The Lanham Act provides for cancellation of a trademark “registration [that] was obtained fraudulently.” 15 U.S.C. § 1064(3) (2012). The Federal Circuit has held that such requires a showing of a subjective intent to deceive the Trademark Office. In re Bose Corp., 580 F.3d 1240, 1243, 91 U.S.P.Q.2d (BNA) 1938 (Fed. Cir. 2009). However, the Bose court left open whether reckless disregard for the truth suffices to make out a case of fraud. This article answers that question in the affirmative. We show that at common law, reckless disregard for the truth has long been recognized as sufficient to make out a case of fraud, and that has been carried over to several federal statutory contexts. Under the long-established rule that common law terms must be interpreted consistent with the common law absent some compelling statutory language to the contrary, the Lanham Act’s cancellation-for-fraud provision must be interpreted as extending to recklessness.

Recklessness at common law meant deliberately misleading someone about the state of one’s knowledge–“the pretense of knowledge when knowledge there is none.” However, when a representation is qualified to indicate that one’s knowledge may be limited, then the common law would not apply a recklessness standard.
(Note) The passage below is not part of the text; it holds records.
(** * Nothing is read before the set-up is complete *)

(** The programs of the read and write system calls are off. *)
Definition programs_disabled (past : list (answered DetectorE)) : Prop :=
  exists programs, got GetPrograms programs ∈ past /\
    forall i name, programs !! i = Some (inl name) ->
      Contains name "tdf_write" = true \/ Contains name "tdf_read" = true ->
      got (DisableProgram i) tt ∈ past.

Definition detector_guard (past : list (answered DetectorE)) X (e : DetectorE X) : Prop :=
  match e with
  | PrepareModule => programs_disabled past
  | ReadAsInterface =>
      programs_disabled past /\ got StartInformers tt ∈ past /\ got PrepareModule None ∈ past /\
      got AttachModule None ∈ past /\ got StartDetector None ∈ past
  | _ => True
  end.

Lemma programs_disabled_past past past' :
  past ⊆ past' -> programs_disabled past -> programs_disabled past'.
Proof. intros Hs (ps&Hps&Hd). exists ps. split; [by apply Hs|]. intros i name Hi Hn. by eapply Hs, Hd. Qed.

Lemma disable_programs_guarded programs i past :
  guarded detector_guard (fun past' _ => past ⊆ past' /\
    forall j name, programs !! j = Some (inl name) -> skipped_program name = true ->
      got (DisableProgram (i + j)) tt ∈ past') past (disable_programs i programs).
Proof.
  revert i past. induction programs as [|info rest IH]; intros i past; cbn [disable_programs guarded]; [done|].
  apply guarded_bind.
  assert (forall past1, past ⊆ past1 ->
    (forall name, info = inl name -> skipped_program name = true -> got (DisableProgram i) tt ∈ past1) ->
    guarded detector_guard (fun past' _ => past ⊆ past' /\
      forall j name, (info :: rest) !! j = Some (inl name) -> skipped_program name = true ->
        got (DisableProgram (i + j)) tt ∈ past') past1 (disable_programs (S i) rest)) as Hrest.
  { intros past1 Hs Hi. eapply guarded_mono; [|apply IH]. intros past2 [] _ [Hs2 Hd].
    split; [by etrans|]. intros [|j] name Hj Hn.
    - injection Hj as ->. rewrite Nat.add_0_r. apply Hs2. by apply (Hi name).
    - rewrite Nat.add_succ_r. by apply (Hd j name). }
  destruct info as [name|e]; [|by apply Hrest].
  destruct (skipped_program name) eqn:Hn.
  - split; [done|]. intros []. apply Hrest; [intros x Hx; apply elem_of_app; by left|].
    intros name' _ _. apply elem_of_app. right. by left.
  - apply Hrest; [done|]. intros name' [= <-]. by rewrite Hn.
Qed.

Section reads.
Context `{SS : StrSet} `{MR : MapRange} `{RX : Regexp}.

Definition set_up (past : list (answered DetectorE)) : Prop :=
  programs_disabled past /\ got PrepareModule None ∈ past /\ got AttachModule None ∈ past.

Lemma setupEventsDetector_guarded past :
  guarded detector_guard (fun past' err => past ⊆ past' /\ (err = None -> set_up past')) past setupEventsDetector.
Proof.
  apply guarded_extends. split; [done|]. intros [err|]; [done|]. split; [done|]. intros programs. cbn [bind].
  apply guarded_bind. eapply guarded_mono; [|apply disable_programs_guarded].
  intros past1 [] _ [Hs Hd].
  assert (programs_disabled past1) as Hp.
  { exists programs. split; [apply Hs, elem_of_app; right; by left|].
    intros i name Hi Hn. apply (Hd i name Hi), orb_true_iff, Hn. }
  split; [done|]. intros [err|]; [done|]. split; [done|]. intros []. split; [done|].
  intros [err|]; [done|]. intros _. split_and!.
  - eapply programs_disabled_past; [|exact Hp]. set_solver.
  - set_solver.
  - set_solver.
Qed.

Definition reading (past : list (answered DetectorE)) : Prop :=
  set_up past /\ got StartInformers tt ∈ past /\ got StartDetector None ∈ past.

Lemma reading_past past past' : past ⊆ past' -> reading past -> reading past'.
Proof.
  intros Hs ((Hp&?&?)&?&?). split; [split; [by eapply programs_disabled_past|]|]; split; by apply Hs.
Qed.

Lemma read_loop_guarded turns past :
  reading past -> guarded detector_guard (fun past' _ => past ⊆ past') past (read_loop turns).
Proof.
  intros Hr. eapply guarded_mono; [|apply guarded_extends with (Q := fun _ _ => True)];
    [by intros past' a _ [Hs _]|].
  revert past Hr. induction turns as [|turns IH]; intros past Hr; cbn [read_loop]; [done|].
  assert (forall past1 v, reading past1 -> reading (past1 ++ [v])) as Hsnoc.
  { intros past1 v. apply reading_past. intros x Hx. apply elem_of_app. by left. }
  split; [done|]. intros [err|]; [done|].
  assert (reading (past ++ [got ContextErr None])) as Hr1 by by apply Hsnoc.
  split; [by destruct Hr1 as ((?&?&?)&?&?)|]. intros read. split; [done|]. intros n. cbn [bind].
  apply guarded_bind. eapply guarded_mono; [|by apply (guarded_interp detector_guard (fun _ e => OnNode e))].
  intros past1 [] _ Hs. apply IH. eapply reading_past; [exact Hs|]. by do 2 apply Hsnoc.
Qed.

Lemma setupPodWatcher_guarded n past :
  guarded detector_guard (fun past' _ => True) past (setupPodWatcher n).
Proof.
  unfold setupPodWatcher, NewPodWatcher. split; [done|]. intros [err|]; [done|]. split; [done|].
  intros []; [|done]. split; [done|]. by intros [err|].
Qed.

(** The calls that start and close the detector. *)
Definition not_started X (e : DetectorE X) : Prop := match e with StartDetector => False | _ => True end.

Definition never_started (past : list (answered DetectorE)) : Prop :=
  Forall (fun v => not_started _ (projT2 v).1) past.

Lemma disable_not_started i programs :
  sat not_started (fun _ _ _ => True) (fun _ => True) (disable_programs i programs).
Proof.
  revert i. induction programs as [|[name|e] rest IH]; intros i; cbn [disable_programs]; [done| |apply IH].
  apply sat_bind. destruct (skipped_program name); [|apply IH]. split; [done|]. intros [] _. apply IH.
Qed.

Lemma setup_not_started : sat not_started (fun _ _ _ => True) (fun _ => True) setupEventsDetector.
Proof.
  split; [done|]. intros [err|] _; [done|]. split; [done|]. intros programs _. cbn [bind].
  apply sat_bind. eapply sat_mono; [|apply disable_not_started]. intros [[]|c] _; [|done].
  split; [done|]. intros [err|] _; [done|]. split; [done|]. intros [] _. split; [done|]. by intros [err|] _.
Qed.

Lemma watcher_not_started n : sat not_started (fun _ _ _ => True) (fun _ => True) (setupPodWatcher n).
Proof.
  split; [done|]. intros [err|] _; [done|]. split; [done|]. intros [] _; [|done].
  split; [done|]. by intros [err|] _.
Qed.

(** Whether a call was a successful start. *)
Definition start_ok (v : answered DetectorE) : bool :=
  match v with
  | existT _ (e, x) =>
      match e in DetectorE X return X -> bool with
      | StartDetector => fun err => match err with None => true | Some _ => false end
      | _ => fun _ => false
      end x
  end.

Definition closed (past : list (answered DetectorE)) : Prop :=
  got StartDetector None ∈ past -> got CloseDetector tt ∈ past.

Lemma never_started_closed past : never_started past -> closed past.
Proof. intros Hn Hin. exfalso. exact (proj1 (Forall_forall _ _) Hn _ Hin). Qed.

Lemma failed_start_closed past err : never_started past -> closed (past ++ [got StartDetector (Some err)]).
Proof.
  intros Hn [Hin|Hin%list_elem_of_singleton]%elem_of_app; [apply elem_of_app; left; by apply (never_started_closed past)|].
  apply (f_equal start_ok) in Hin. discriminate Hin.
Qed.

Definition start_and_read (turns : nat) : prog DetectorE (option error) :=
  err <- call StartDetector;;
  match err with
  | Some _ => Ret (Errorf "error while starting tarian-detector" err)
  | None =>
      err <- call AttachModule;;
      err <- (match err with
              | Some _ => Ret (Errorf "error while attaching tarian-detector" err)
              | None => read_loop turns
              end);;
      call CloseDetector;;;
      Ret err
  end.

(** Once the detector is to be started. *)
Lemma start_and_read_guarded turns past :
  set_up past -> got StartInformers tt ∈ past -> never_started past ->
  guarded detector_guard (fun past' _ => closed past') past (start_and_read turns).
Proof.
  intros Hsu Hin Hn. split; [done|]. intros [err|]; [by apply failed_start_closed|].
  split; [done|]. intros attached. cbn [bind]. apply guarded_bind.
  assert (forall past' (a : option error), guarded detector_guard (fun past' _ => closed past') past'
    (call CloseDetector;;; Ret a)) as Hclose.
  { intros past' a. split; [done|]. intros [] _. apply elem_of_app. right. by left. }
  destruct attached as [err|]; [apply Hclose|].
  eapply guarded_mono; [|apply read_loop_guarded]; [intros; apply Hclose|].
  eapply reading_past with (past := past ++ [got StartDetector None]).
  { intros x Hx. apply elem_of_app. by left. }
  destruct Hsu as (Hp&?&?). split_and!.
  - split_and!; [by eapply programs_disabled_past; [|exact Hp]; intros x Hx; apply elem_of_app; left|..];
      apply elem_of_app; by left.
  - apply elem_of_app. by left.
  - apply elem_of_app. right. by left.
Qed.

Lemma loop_shape turns n :
  loopTarianDetectorReadEvents turns n =
  (err <- setupPodWatcher n;;
   match err with
   | Some _ => Ret err
   | None =>
       call StartInformers;;;
       err <- setupEventsDetector;;
       match err with Some _ => Ret err | None => start_and_read turns end
   end).
Proof. reflexivity. Qed.

(** C27. The order of the set-up.  The detector is read only after the pods are
    watched, the programs of the read and write system calls are disabled, the
    module is prepared and attached and the detector started; programs are
    disabled before the module is prepared; and once the detector was started
    it is closed whenever the loop returns. *)
Theorem reads_after_setup {S} (h : handler DetectorE S) turns n s :
  let hist := history h (loopTarianDetectorReadEvents turns n) s in
  (forall pre X (e : DetectorE X) x post, hist = pre ++ got e x :: post -> detector_guard pre X e) /\
  (forall err, (run h (loopTarianDetectorReadEvents turns n) s).1 = Done err -> closed hist).
Proof.
  assert (guarded detector_guard (fun past _ => closed past) [] (loopTarianDetectorReadEvents turns n)) as Hg.
  2: { destruct (guarded_run _ h _ [] _ s Hg) as [H1 H2]. split; [exact H1|]. intros err Hr. by apply (H2 err). }
  rewrite loop_shape. apply guarded_bind.
  eapply guarded_mono; [|apply guarded_sat; [apply watcher_not_started|apply setupPodWatcher_guarded]].
  intros past1 [err|] _ [_ (new1&->&Hn1)]; [by apply never_started_closed|].
  split; [done|]. intros []. cbn [bind]. apply guarded_bind.
  eapply guarded_mono; [|apply guarded_sat; [apply setup_not_started|apply setupEventsDetector_guarded]].
  intros past2 err _ [[Hs Hsu] (new2&->&Hn2)].
  assert (never_started ((([] ++ new1) ++ [got StartInformers tt]) ++ new2)) as Hn.
  { unfold never_started. rewrite !Forall_app. split_and!; [constructor|done|by repeat constructor|done]. }
  destruct err as [err|]; [by apply never_started_closed|].
  apply start_and_read_guarded; [by apply Hsu| |exact Hn].
  apply Hs, elem_of_app. right. by left.
Qed.
End reads.

(** * On a node with two pods *)

Definition watched_pod : K8sPod :=
  mkK8sPod "web-1" "uid-1" "default" 0 {[ ThreatScanAnnotation := "true" ]} ["containerd://" +:+ web_id] [] [].

Definition other_pod : K8sPod := mkK8sPod "db-1" "uid-2" "default" 1 ∅ ["containerd://fedcba9876543210"] [] [].

(** Process 7 runs in the container of [watched_pod]. *)
Definition node_with_pods : handler NodeE heap := fun X e m =>
  match e in NodeE X return X * heap with
  | NConfig e => (config_down _ e, m)
  | NEvent e => (event_down _ e, m)
  | NNow => (0%Z, m)
  | NReadCgroup pid =>
      (if (pid =? 7)%Z then inl ("0::/kubepods.slice/pod-1/cri-containerd-" +:+ web_id)
       else inr (PlainError "no such file"), m)
  | NFindPod id => (FindPod (H := store_indexer [other_pod; watched_pod]) id, m)
  | NReadLabels l => (heap_read l m, m)
  | NDeleteLabel l k => (tt, heap_delete l k m)
  | NGo _ => (tt, m)
  end.

#[export] Instance node_with_pods_heap : NodeHeap node_with_pods (fun m => m).
Proof. split; [done|done|]. by intros X [] m. Qed.

#[export] Instance node_with_pods_index :
  NodePods node_with_pods (store_indexer [other_pod; watched_pod]) [other_pod; watched_pod].
Proof. split; [apply _|done]. Qed.

Definition ex_event : DetectorEvent :=
  mkDetectorEvent "sys_execve_entry" 7 "runc:[2:INIT]" [("filename", "/bin/sh")] (inl "{}").

Definition ex_heap : heap := {[ 0%nat := {[ "app" := "web" ]} ]}.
For example, a statement made “upon information and belief” would not support a fraud claim based on recklessness. We accordingly examine the formulas for verifications for various facts contained in both the Lanham Act and the Trademark Office electronic forms, some of which may qualify certain representations sufficiently to defeat a fraud cancellation petition based on recklessness. Finally, we suggest some changes the Trademark Office may want to consider making to its form verifications to clarify this issue.